WHAT YOU WILL DO:
Taking the line with "of the locations" as the first and the line with "[top10_file] nothing but" as the last, set down exactly every line in that range from the entries below, and no more.

Saved data entries:
:::::

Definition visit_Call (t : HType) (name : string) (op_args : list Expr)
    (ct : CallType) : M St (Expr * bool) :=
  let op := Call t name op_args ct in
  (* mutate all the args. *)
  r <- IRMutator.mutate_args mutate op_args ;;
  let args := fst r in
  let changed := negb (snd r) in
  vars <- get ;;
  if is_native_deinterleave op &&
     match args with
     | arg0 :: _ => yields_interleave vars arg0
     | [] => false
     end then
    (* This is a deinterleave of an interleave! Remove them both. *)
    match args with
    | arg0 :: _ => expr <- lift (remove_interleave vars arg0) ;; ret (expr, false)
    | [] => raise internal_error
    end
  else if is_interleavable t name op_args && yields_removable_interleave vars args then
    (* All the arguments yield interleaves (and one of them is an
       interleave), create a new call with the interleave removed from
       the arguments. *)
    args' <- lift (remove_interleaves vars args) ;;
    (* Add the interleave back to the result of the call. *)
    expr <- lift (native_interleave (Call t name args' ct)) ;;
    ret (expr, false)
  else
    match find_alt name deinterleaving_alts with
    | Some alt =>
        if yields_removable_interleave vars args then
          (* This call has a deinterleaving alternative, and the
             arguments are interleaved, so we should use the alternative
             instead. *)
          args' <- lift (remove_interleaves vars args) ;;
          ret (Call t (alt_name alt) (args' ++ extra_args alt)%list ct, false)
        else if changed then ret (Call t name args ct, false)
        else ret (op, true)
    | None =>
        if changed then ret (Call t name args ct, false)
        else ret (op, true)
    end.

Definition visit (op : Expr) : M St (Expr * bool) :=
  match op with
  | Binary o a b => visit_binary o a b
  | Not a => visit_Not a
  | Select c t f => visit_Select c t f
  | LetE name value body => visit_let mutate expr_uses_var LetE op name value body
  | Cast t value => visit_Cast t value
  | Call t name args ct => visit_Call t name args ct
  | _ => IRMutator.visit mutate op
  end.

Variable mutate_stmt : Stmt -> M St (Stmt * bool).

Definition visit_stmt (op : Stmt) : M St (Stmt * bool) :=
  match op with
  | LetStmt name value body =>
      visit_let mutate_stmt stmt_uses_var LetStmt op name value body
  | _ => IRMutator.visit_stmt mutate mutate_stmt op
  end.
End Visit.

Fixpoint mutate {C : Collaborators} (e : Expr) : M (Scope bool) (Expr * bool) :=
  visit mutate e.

:::::

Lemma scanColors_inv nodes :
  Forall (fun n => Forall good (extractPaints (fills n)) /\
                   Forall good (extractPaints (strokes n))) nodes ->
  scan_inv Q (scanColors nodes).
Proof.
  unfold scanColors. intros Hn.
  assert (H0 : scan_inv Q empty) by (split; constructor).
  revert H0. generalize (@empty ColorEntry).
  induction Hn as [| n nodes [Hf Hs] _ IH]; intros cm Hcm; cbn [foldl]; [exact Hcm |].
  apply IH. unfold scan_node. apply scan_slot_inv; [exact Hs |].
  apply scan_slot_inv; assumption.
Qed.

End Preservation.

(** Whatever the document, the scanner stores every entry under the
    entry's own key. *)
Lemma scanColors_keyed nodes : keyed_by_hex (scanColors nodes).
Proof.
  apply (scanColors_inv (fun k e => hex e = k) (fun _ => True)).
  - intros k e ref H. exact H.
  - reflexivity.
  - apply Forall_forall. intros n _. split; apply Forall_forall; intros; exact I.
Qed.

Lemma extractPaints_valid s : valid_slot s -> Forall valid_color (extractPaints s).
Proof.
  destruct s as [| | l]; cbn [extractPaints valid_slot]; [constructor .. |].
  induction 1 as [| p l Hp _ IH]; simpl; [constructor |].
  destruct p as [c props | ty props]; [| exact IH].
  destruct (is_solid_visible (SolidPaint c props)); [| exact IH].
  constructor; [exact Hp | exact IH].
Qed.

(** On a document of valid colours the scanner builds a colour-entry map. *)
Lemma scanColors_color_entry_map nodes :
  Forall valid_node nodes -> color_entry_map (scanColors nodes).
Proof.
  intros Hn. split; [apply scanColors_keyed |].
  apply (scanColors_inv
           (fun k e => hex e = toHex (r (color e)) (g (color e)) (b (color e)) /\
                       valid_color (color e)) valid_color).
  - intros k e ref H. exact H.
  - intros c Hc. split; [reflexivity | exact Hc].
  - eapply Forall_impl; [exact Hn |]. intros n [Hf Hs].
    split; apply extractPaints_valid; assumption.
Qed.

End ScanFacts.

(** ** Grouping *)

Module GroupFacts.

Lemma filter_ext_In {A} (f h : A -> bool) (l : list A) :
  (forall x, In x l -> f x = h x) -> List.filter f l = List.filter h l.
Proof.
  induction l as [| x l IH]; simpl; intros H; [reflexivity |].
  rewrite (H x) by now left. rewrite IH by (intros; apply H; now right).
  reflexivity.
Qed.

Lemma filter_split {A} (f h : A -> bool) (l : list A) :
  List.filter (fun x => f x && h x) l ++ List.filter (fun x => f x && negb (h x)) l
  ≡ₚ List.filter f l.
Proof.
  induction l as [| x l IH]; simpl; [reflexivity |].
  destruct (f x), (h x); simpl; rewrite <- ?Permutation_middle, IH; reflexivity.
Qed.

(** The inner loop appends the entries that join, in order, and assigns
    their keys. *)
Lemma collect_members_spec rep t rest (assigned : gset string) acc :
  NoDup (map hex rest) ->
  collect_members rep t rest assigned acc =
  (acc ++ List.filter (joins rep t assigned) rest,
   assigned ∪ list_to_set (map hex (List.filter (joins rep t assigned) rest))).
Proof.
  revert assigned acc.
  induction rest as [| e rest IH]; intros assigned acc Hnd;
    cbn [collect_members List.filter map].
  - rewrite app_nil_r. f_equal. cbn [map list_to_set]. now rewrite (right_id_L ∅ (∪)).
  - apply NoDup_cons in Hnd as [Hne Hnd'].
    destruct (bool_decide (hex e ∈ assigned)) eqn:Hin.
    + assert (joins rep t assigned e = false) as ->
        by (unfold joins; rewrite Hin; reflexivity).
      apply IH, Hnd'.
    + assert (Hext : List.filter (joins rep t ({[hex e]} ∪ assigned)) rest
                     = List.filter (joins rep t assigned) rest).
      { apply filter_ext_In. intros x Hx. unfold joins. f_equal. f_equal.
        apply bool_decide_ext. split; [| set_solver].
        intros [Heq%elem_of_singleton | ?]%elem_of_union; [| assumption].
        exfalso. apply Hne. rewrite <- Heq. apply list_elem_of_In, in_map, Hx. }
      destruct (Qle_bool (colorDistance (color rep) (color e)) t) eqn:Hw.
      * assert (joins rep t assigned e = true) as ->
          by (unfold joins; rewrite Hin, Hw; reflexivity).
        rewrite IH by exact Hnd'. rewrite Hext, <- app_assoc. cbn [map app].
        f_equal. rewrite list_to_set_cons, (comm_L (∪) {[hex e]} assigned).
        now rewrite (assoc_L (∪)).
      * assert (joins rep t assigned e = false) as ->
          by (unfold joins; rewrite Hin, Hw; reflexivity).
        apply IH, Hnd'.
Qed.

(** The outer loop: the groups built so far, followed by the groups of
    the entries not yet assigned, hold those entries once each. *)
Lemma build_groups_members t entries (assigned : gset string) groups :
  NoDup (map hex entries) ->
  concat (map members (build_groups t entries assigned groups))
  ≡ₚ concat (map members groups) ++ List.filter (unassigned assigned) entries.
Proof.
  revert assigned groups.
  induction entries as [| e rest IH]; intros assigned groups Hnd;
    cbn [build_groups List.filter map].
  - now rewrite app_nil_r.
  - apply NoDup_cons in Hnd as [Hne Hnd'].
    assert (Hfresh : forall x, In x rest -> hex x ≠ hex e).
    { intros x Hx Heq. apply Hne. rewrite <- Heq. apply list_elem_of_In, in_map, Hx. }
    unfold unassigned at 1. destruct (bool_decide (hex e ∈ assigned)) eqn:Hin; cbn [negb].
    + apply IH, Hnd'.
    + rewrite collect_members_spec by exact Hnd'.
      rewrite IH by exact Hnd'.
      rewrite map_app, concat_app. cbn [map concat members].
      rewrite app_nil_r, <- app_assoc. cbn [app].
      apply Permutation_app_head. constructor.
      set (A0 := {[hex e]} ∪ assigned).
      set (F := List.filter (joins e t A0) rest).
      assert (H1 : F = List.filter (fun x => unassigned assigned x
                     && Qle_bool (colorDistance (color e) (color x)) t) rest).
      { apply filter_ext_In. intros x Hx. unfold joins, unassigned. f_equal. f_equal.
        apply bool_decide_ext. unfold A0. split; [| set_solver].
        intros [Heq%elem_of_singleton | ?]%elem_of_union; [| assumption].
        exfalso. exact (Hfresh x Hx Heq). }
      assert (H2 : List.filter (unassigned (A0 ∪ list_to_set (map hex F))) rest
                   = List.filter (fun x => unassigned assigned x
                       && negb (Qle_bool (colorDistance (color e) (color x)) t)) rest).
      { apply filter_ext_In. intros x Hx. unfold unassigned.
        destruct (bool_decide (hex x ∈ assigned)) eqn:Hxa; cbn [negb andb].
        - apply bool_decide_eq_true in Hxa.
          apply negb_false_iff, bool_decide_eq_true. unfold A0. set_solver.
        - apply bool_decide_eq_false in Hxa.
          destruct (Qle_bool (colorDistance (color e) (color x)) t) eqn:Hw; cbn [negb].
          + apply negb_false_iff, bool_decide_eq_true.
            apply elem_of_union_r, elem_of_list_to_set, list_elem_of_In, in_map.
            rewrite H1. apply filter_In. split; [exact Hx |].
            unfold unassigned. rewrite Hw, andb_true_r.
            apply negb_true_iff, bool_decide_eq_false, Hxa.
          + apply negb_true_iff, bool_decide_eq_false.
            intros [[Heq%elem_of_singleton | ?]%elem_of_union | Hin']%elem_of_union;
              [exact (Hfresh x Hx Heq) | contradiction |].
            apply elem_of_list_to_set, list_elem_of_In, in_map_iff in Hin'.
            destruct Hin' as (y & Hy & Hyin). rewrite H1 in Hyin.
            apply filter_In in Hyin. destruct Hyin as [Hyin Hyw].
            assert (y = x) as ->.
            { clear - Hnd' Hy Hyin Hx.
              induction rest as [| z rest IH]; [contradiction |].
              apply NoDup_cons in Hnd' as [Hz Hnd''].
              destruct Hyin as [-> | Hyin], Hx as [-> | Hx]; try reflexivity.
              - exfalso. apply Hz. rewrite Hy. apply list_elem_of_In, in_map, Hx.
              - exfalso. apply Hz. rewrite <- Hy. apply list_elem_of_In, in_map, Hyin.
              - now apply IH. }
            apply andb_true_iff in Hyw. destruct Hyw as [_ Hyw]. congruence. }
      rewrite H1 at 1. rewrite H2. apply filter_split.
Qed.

:::::

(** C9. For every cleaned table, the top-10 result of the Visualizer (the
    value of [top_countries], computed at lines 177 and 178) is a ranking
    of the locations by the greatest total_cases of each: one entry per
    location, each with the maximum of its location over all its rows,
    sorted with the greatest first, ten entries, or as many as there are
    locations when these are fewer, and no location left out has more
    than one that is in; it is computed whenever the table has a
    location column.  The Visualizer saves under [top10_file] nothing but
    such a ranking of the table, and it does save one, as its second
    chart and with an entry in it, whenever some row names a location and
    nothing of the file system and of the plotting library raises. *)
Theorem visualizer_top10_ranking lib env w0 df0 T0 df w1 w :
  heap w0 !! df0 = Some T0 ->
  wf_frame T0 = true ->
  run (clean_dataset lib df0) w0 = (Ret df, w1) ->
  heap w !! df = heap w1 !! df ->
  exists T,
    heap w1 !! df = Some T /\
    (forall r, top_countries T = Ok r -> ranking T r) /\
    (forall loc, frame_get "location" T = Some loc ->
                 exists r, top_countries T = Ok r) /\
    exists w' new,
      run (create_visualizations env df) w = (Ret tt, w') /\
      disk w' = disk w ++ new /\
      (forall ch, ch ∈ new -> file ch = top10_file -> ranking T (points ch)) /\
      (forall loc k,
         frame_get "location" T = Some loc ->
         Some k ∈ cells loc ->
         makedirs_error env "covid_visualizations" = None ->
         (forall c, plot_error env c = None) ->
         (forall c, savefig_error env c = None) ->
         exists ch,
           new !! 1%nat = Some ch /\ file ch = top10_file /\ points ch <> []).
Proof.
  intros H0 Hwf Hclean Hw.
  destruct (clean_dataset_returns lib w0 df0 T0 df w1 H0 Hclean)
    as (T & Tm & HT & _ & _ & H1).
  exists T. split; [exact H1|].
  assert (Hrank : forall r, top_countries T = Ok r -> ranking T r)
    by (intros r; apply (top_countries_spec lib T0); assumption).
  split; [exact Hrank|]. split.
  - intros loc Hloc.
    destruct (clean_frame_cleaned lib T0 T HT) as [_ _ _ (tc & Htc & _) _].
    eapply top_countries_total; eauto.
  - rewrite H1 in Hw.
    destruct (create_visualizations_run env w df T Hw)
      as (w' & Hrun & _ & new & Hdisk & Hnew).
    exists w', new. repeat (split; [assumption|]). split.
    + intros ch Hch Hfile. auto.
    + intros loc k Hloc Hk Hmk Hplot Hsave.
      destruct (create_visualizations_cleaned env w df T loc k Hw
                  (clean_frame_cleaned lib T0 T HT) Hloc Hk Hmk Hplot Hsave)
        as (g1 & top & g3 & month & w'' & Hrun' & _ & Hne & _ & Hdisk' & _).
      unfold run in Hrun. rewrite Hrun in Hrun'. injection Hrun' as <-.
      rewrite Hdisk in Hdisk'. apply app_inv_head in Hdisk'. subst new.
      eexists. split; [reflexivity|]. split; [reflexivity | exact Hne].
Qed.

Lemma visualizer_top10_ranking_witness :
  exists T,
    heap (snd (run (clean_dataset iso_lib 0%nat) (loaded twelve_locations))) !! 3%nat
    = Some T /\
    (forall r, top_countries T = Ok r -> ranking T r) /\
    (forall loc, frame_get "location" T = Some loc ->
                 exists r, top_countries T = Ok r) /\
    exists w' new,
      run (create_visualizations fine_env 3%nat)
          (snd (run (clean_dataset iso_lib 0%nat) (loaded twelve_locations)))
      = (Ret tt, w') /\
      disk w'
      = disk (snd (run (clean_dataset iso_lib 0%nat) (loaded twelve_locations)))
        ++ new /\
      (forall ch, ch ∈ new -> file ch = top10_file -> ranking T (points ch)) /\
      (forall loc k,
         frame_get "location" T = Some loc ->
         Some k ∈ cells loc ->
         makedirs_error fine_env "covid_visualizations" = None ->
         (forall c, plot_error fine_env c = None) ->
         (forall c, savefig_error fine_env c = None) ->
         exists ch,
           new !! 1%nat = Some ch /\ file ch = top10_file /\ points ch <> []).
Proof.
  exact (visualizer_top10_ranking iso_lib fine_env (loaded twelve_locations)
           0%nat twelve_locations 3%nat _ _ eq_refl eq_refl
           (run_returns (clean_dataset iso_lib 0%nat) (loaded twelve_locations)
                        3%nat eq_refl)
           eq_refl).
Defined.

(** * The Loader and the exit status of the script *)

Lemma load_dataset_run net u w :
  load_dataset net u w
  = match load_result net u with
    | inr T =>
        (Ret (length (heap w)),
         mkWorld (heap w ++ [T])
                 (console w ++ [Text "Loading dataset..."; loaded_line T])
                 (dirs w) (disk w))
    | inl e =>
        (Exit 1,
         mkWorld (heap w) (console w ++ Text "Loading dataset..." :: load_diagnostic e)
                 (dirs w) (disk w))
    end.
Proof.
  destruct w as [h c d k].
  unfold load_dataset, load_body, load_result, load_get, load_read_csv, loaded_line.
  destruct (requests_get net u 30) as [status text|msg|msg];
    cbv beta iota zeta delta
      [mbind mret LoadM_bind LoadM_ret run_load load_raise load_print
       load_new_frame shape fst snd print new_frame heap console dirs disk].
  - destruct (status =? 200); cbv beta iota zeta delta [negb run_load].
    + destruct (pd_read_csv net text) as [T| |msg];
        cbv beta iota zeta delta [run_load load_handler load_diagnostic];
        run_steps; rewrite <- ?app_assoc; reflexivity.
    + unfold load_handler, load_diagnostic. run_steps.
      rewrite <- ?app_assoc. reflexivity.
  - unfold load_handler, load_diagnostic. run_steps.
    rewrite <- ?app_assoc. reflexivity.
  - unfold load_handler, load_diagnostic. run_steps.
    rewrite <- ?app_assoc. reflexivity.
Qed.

:::::

FINISHED TASK:
    of the locations by the greatest total_cases of each: one entry per
    location, each with the maximum of its location over all its rows,
    sorted with the greatest first, ten entries, or as many as there are
    locations when these are fewer, and no location left out has more
    than one that is in; it is computed whenever the table has a
    location column.  The Visualizer saves under [top10_file] nothing but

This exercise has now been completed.